By Charles Hampden-Turner & Fons Trompenaars
Capitalism has been in a state of crisis for nearly one hundred years. The effects of the stock market crash of 1929 were felt well into the 1950s. The turbulence in international currency markets in the late 1960s, which sparked worldwide street protests in 1968, was unresolved until the middle of the 1980s. The avalanche of financial crises that followed the failure of Lehman Brothers in September 2008 is still falling on businesses, consumers and communities around the world. In the face of such evidence it would be easy to think that capitalism is a doomed system. Nine Visions of Capitalism: Unlocking the Meanings of Wealth Creation suggests otherwise.
According to Charles Hampden-Turner and Fons Trompenaars capitalism does have a future, but only if the standard Anglo-American model of capitalism is radically transformed. As the authors point out, creating wealth entails much more than simply making money. Society is only better off when it creates wealth through the transformation of money into products and services and the transformation of these back into money via revenue received. The current model of capitalism has led to a situation where the net worth of the world's top 10 billionaires stands at over $500 billion, enough to end world poverty instantly twice over. But the global economy is not richer for the presence of billionaires if the money in their pockets has simply been transferred from those of other people. So how can this failing model be fixed?
Hampden-Turner and Trompenaars argue that accommodating diversity is a pre-requisite for the reinvention of wealth creation. China's spectacular growth, despite its recent problems, the dynamism and flexibility of the Mittelstand of German-speaking economies, Singapore's hybridization of East and West, the world's vibrant immigrant communities and the drive for renewable energy offer different aspects of an authoritative and challenging blueprint for the future of capitalism.
Finally, the authors of Nine Visions of Capitalism draw on examples of innovation in capitalism such as the Conscious Capitalism movement in the US, the Cambridge Phenomenon in the UK and the Global Alliance for Banking on Values, which has members from Mongolia to Patagonia as well as the US and Europe, to demonstrate what can be done to reinvigorate tired models and provide a realistic, practical and powerful transformation agenda for the global economy.
Charles Hampden-Turner on Nine Visions of Capitalism
At the launch of this book at the Institute of Leadership & Management and co-hosted by AMBA, management philosopher Charles Hampden-Turner, gave AMBA an exclusive interview (16 minutes) in which he discussed the concept of capitalism, the importance of leadership and community and how capitalism needs to change in order to continue:
Table of Contents of Nine Visions of Capitalism
- The Anglo-American linear active model of capitalism
- Nothing to excess: can a once-winning combination be over-played?

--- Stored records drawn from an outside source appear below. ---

(** * visbug-editor: the change/history subsystem and the drag commit handler

    A shallow embedding of [features/history.js] (the [Change] classes and
    [HistoryManager]) and of [draggable] from [features/position.js],
    followed by the properties of the specification that concern them.
    The embedding then extends to the callers of the history manager in
    [features/position.js] ([positionElement] and its helpers),
    [features/text.js] (the blur handler) and [features/font.js] (the
    alignment and weight keys), with further properties read off the code.

    Conventions of the embedding.
    - A DOM element reference is a natural number; the document is a store
      from references to element objects.  The store keeps, for each style
      property, attribute and text content, the value last assigned to it;
      how a browser parses or normalises an assigned value is not part of
      the repository and is not modelled.
    - The tree operations of the browser ([insertBefore], [appendChild],
      [remove]), its computed styles and its number conversions are not part
      of the repository either: the development is parametric in them
      (classes [TreeApi] and [Browser]), as it is in the helpers imported
      from [utilities/] (class [Utilities]).
    - [Date.now()] is an input: every operation that constructs a [Change]
      takes the clock reading [now] it would obtain.
    - Listener callbacks belong to the host page.  A callback is identified
      by a number; calling it appends the pair of the callback and of its
      argument to the log [delivered].  A callback does not call the manager
      itself.  In [History] and in the tools every callback returns; what
      the manager does when a callback throws is the subject of [Throwing],
      which agrees with [History] as long as none does.
    - JavaScript arrays used as stacks keep their orientation: the most
      recent entry is the last element of the list. *)

From stdpp Require Import gmap strings list pretty.
From Stdlib Require Import ZArith Lia Ascii.

Open Scope Z_scope.

(** ** JavaScript values carried by changes and stored in elements *)

Inductive value :=
| VUndefined
| VNull
| VStr (s : string).

#[global] Instance value_eq_dec : EqDecision value.
Proof. solve_decision. Defined.

(** [a === b] and [a !== b] on such values. *)
Definition strict_eq (a b : value) : bool := bool_decide (a = b).
Definition strict_ne (a b : value) : bool := negb (strict_eq a b).

(** Truthiness: [undefined], [null] and the empty string are falsy. *)
Definition truthy (v : value) : bool :=
  match v with
  | VUndefined | VNull => false
  | VStr s => negb (bool_decide (s = ""%string))
  end.

(** ** The document *)

Record Element := mkElement {
  isSVG : bool;                       (* el instanceof SVGElement *)
  isConnected : bool;
  style : gmap string value;
  attributes : gmap string value;
  textContent : value;
}.

Abbreviation node := nat.
Abbreviation Dom := (gmap nat Element).

(** How a method call on the document ends: it returns, or it throws; in
    both cases the document is left in some state. *)
Inductive Outcome :=
| Returned (d : Dom)
| Raised (d : Dom).

Definition connected (e : node) (d : Dom) : bool :=
  match d !! e with
  | Some x => isConnected x
  | None => false
  end.

(** [el.style[p]]: the value last assigned, the empty string before any. *)
Definition getStyleProp (e : node) (p : string) (d : Dom) : value :=
  match d !! e with
  | Some x => default (VStr "") (style x !! p)
  | None => VUndefined
  end.

(** [el.style[p] = v] *)
Definition setStyleProp (e : node) (p : string) (v : value) (d : Dom) : Dom :=
  alter (fun x => mkElement (isSVG x) (isConnected x) (<[p := v]> (style x))
                            (attributes x) (textContent x)) e d.

(** [el.getAttribute(a)]: [null] when the attribute is absent. *)
Definition getAttribute (e : node) (a : string) (d : Dom) : value :=
  match d !! e with
  | Some x => default VNull (attributes x !! a)
  | None => VUndefined
  end.

(** [String(v)], the conversion [setAttribute] applies to its value. *)
Definition toString (v : value) : string :=
  match v with
  | VStr s => s
  | VNull => "null"
  | VUndefined => "undefined"
  end.

(** [el.setAttribute(a, v)] for a name [a] that the browser accepts: the
    attribute holds the string of [v]. *)
Definition setAttribute (e : node) (a : string) (v : value) (d : Dom) : Dom :=
  alter (fun x => mkElement (isSVG x) (isConnected x) (style x)
                            (<[a := VStr (toString v)]> (attributes x))
                            (textContent x)) e d.

Definition removeAttribute (e : node) (a : string) (d : Dom) : Dom :=
  alter (fun x => mkElement (isSVG x) (isConnected x) (style x)
                            (delete a (attributes x)) (textContent x)) e d.

Definition getTextContent (e : node) (d : Dom) : value :=
  match d !! e with
  | Some x => textContent x
  | None => VUndefined
  end.

(** [el.textContent = v]: the text the element reads as afterwards.  The
    store has no tree: that the setter also removes the children of the
    element is not modelled. *)
Definition setTextContent (e : node) (v : value) (d : Dom) : Dom :=
  alter (fun x => mkElement (isSVG x) (isConnected x) (style x)
                            (attributes x) v) e d.

(** The tree operations of the browser, taken as parameters.
    [insertBefore parent child reference] and [appendChild parent child]
    may throw; [remove] does not.  [setAttribute] throws
    [InvalidCharacterError] on a name that is not a valid attribute name;
    which names are valid is the browser's rule, [attributeName]. *)
Class TreeApi := {
  insertBefore : node -> node -> node -> Dom -> Outcome;
  appendChild : node -> node -> Dom -> Outcome;
  removeNode : node -> Dom -> Dom;
  attributeName : string -> bool;
}.

(** ** history.js: the Change classes *)

#[warnings="-register-all"]
Inductive Change :=
| BaseChange (timestamp : Z)
| StyleChange (timestamp : Z) (element : option node) (property : string)
              (oldValue newValue : value)
| AttributeChange (timestamp : Z) (element : option node) (attribute : string)
                  (oldValue newValue : value)
| DOMChange (timestamp : Z)
            (element oldParent oldNextSibling newParent newNextSibling : option node)
| TextChange (timestamp : Z) (element : option node) (oldText newText : value)
| BatchChange (timestamp : Z) (changes : list Change).

(** [this.element && this.element.isConnected], [this.element?.isConnected] *)
Definition targetConnected (element : option node) (d : Dom) : bool :=
  match element with
  | Some e => connected e d
  | None => false
  end.

Module Changes.

Definition timestamp (c : Change) : Z :=
  match c with
  | BaseChange t | StyleChange t _ _ _ _ | AttributeChange t _ _ _ _
  | DOMChange t _ _ _ _ _ | TextChange t _ _ _ | BatchChange t _ => t
  end.
(** X12.  A key that is made inextensible after its insertion is lost
    to the lookups and stays in the map: [get] and [has] return
    [undefined], [delete] returns [false] and removes nothing, [set]
    throws, the size still counts the entry and [forEach] still visits
    it. *)
Theorem TagShim_key_made_inextensible_is_lost
    {V : Type} (m : TagShim.Shim V) (h : Host) (data : list (JSValue * V))
    (o : positive) (v0 v : V) :
  Tagged.wf (m, h) data →
  o ∉ inextensible h →
  TagShim.get (VObj o) (m, h) = (Ok (Some v0), (m, h)) →
  let h' := preventExtensions o h in
  TagShim.get (VObj o) (m, h') = (Ok None, (m, h'))
  ∧ TagShim.has (VObj o) (m, h') = (Ok VUndefined, (m, h'))
  ∧ TagShim.delete (VObj o) (m, h') = (Ok false, (m, h'))
  ∧ TagShim.set (VObj o) v (m, h')
    = (Throw (TypeError "Cannot use inextensible object as keys with MapShim!"), (m, h'))
  ∧ 0 < TagShim.size m
  ∧ ∃ visited, TagShim.forEach collect m [] = (Ok tt, visited) ∧ (v0, VObj o) ∈ visited.
Proof.
  intros Hwf Ho Hget h'.
  assert (o ∈ inextensible h') as Hin by (cbn; set_solver).
  rewrite (wf_get m h data Hwf o Ho) in Hget.
  assert (Assoc.get data (VObj o) = Some v0) as Hv by congruence.
  assert ((VObj o, v0) ∈ data) as Hel.
  { clear -Hv. induction data as [|[k a] data IH]; [done|]. cbn in Hv.
    case_bool_decide as Hk; [|right; by apply IH].
    injection Hv as ->. rewrite Hk. left. }
  split; [by apply get_frozen|]. split; [by apply has_frozen|].
  split; [|split; [by apply set_frozen|split]].
  - unfold TagShim.delete. by rewrite (bind_ok _ _ _ _ _ (getTag_frozen m h' o Hin)).
  - unfold TagShim.size. rewrite (wf_size' m h data Hwf).
    destruct data; [by apply elem_of_nil in Hel | cbn; lia].
  - eexists. split; [apply (wf_forEach m h data [] Hwf)|].
    rewrite app_nil_l. apply list_elem_of_fmap. by exists (VObj o, v0).
Qed.

Lemma TagShim_key_made_inextensible_is_lost_witness :
  let h' := preventExtensions 1 Example2.one0.2 in
  TagShim.get (VObj 1) (Example2.one0.1, h') = (Ok None, (Example2.one0.1, h'))
  ∧ TagShim.has (VObj 1) (Example2.one0.1, h') = (Ok VUndefined, (Example2.one0.1, h'))
  ∧ TagShim.delete (VObj 1) (Example2.one0.1, h') = (Ok false, (Example2.one0.1, h'))
  ∧ TagShim.set (VObj 1) (VNum 9) (Example2.one0.1, h')
    = (Throw (TypeError "Cannot use inextensible object as keys with MapShim!"),
       (Example2.one0.1, h'))
  ∧ 0 < TagShim.size Example2.one0.1
  ∧ ∃ visited, TagShim.forEach collect Example2.one0.1 [] = (Ok tt, visited)
      ∧ (VNum 7, VObj 1) ∈ visited.
Proof.
  apply (TagShim_key_made_inextensible_is_lost Example2.one0.1 Example2.one0.2
           [(VObj 1, VNum 7)] 1 (VNum 7) (VNum 9)).
  - exact wf_one0.
  - apply not_inextensible_one0.
  - vm_compute. reflexivity.
Defined.

(** X13.  The identifier of a new key is the counter as a 32-bit
    integer, so a counter that has wrapped gives an identifier again.
    When the object [o1] bears the identifier that comes next, [set]
    on an untagged object [o2] takes the entry of [o1]: afterwards
    [get(o1)] is the value given for [o2]. *)
Theorem TagShim_identifier_is_reused_after_wrapping
    {V : Type} (m : TagShim.Shim V) (h : Host) (o1 o2 : positive) (v : V) :
  String.prefix TagShim.tagPrefix (TagShim.tag_ m) = true →
  o1 ∉ inextensible h → o2 ∉ inextensible h →
  o1 ≠ o2 →
  props h !! (o1, TagShim.tag_ m) = Some (TagShim.ToInt32 (TagShim.id_ m)) →
  props h !! (o2, TagShim.tag_ m) = None →
  ∃ s',
    TagShim.set (VObj o2) v (m, h) = (Ok tt, s')
    ∧ TagShim.get (VObj o1) s' = (Ok (Some v), s')
    ∧ TagShim.get (VObj o2) s' = (Ok (Some v), s').
Proof.
  intros HT Ho1 Ho2 Hne H1 H2.
  rewrite set_untagged, insert_object by done. eexists. split; [reflexivity|].
  set (i := TagShim.ToInt32 (TagShim.id_ m)).
  set (h' := set_props _ h).
  set (m' := TagShim.mkShim _ _ _ _).
  assert (Hget : Obj.get (TagShim.entries_ m') (TagShim.tag_ m' +:+ pretty i)
                 = Some (VObj o2, v)).
  { unfold Obj.get. cbn. unfold Obj.assign. by rewrite Assoc_get_assign. }
  assert (Hnm : TagShim.tag_ m' +:+ pretty i ≠ EmptyString) by by apply name_not_empty.
  split.
  - apply (get_found m' h' (VObj o1) (TagShim.tag_ m' +:+ pretty i) (VObj o2) v); [|exact Hnm|exact Hget].
    rewrite getTag_object by done. subst h'. cbn [props set_props TagShim.tag_ m'].
    rewrite lookup_insert_ne by congruence. by rewrite H1.
  - apply (get_found m' h' (VObj o2) (TagShim.tag_ m' +:+ pretty i) (VObj o2) v); [|exact Hnm|exact Hget].
    rewrite getTag_object by done. subst h'. cbn [props set_props TagShim.tag_ m'].
    by rewrite lookup_insert_eq.
Qed.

- Stakeholders or just shareholders?
- Learning from China's spectacular growth
- Singapore and the hybrid economy: The infinite game
- The hidden virtues of small and medium-sized companies
- The conscious capitalism movement
- Harmonizing the cycles of nature
- The Global Alliance for Banking on Values (GABV)
- The 'Cambridge Phenomenon': Pure science and filthy lucre
- Can crowdfunding bring conscience back to capitalism?
- The prospects for a progressive capitalism
About Charles Hampden-Turner and Fons Trompenaar
According to Wikipedia Charles Hampden-Turner (1934 in London, England) is a British management philosopher, and Senior Research Associate at the Judge Business School at the University of Cambridge since 1990. He is the creator of Dilemma Theory and co-founder and Director of Research and Development at the Trompenaars-Hampden-Turner Group, in Amsterdam.
According to Wikipedia Fons Trompenaars (1953, Amsterdam) is a Dutch organizational theorist, management consultant, and author in the field of cross-cultural communication. He is known for the development of Trompenaars' model of national culture differences.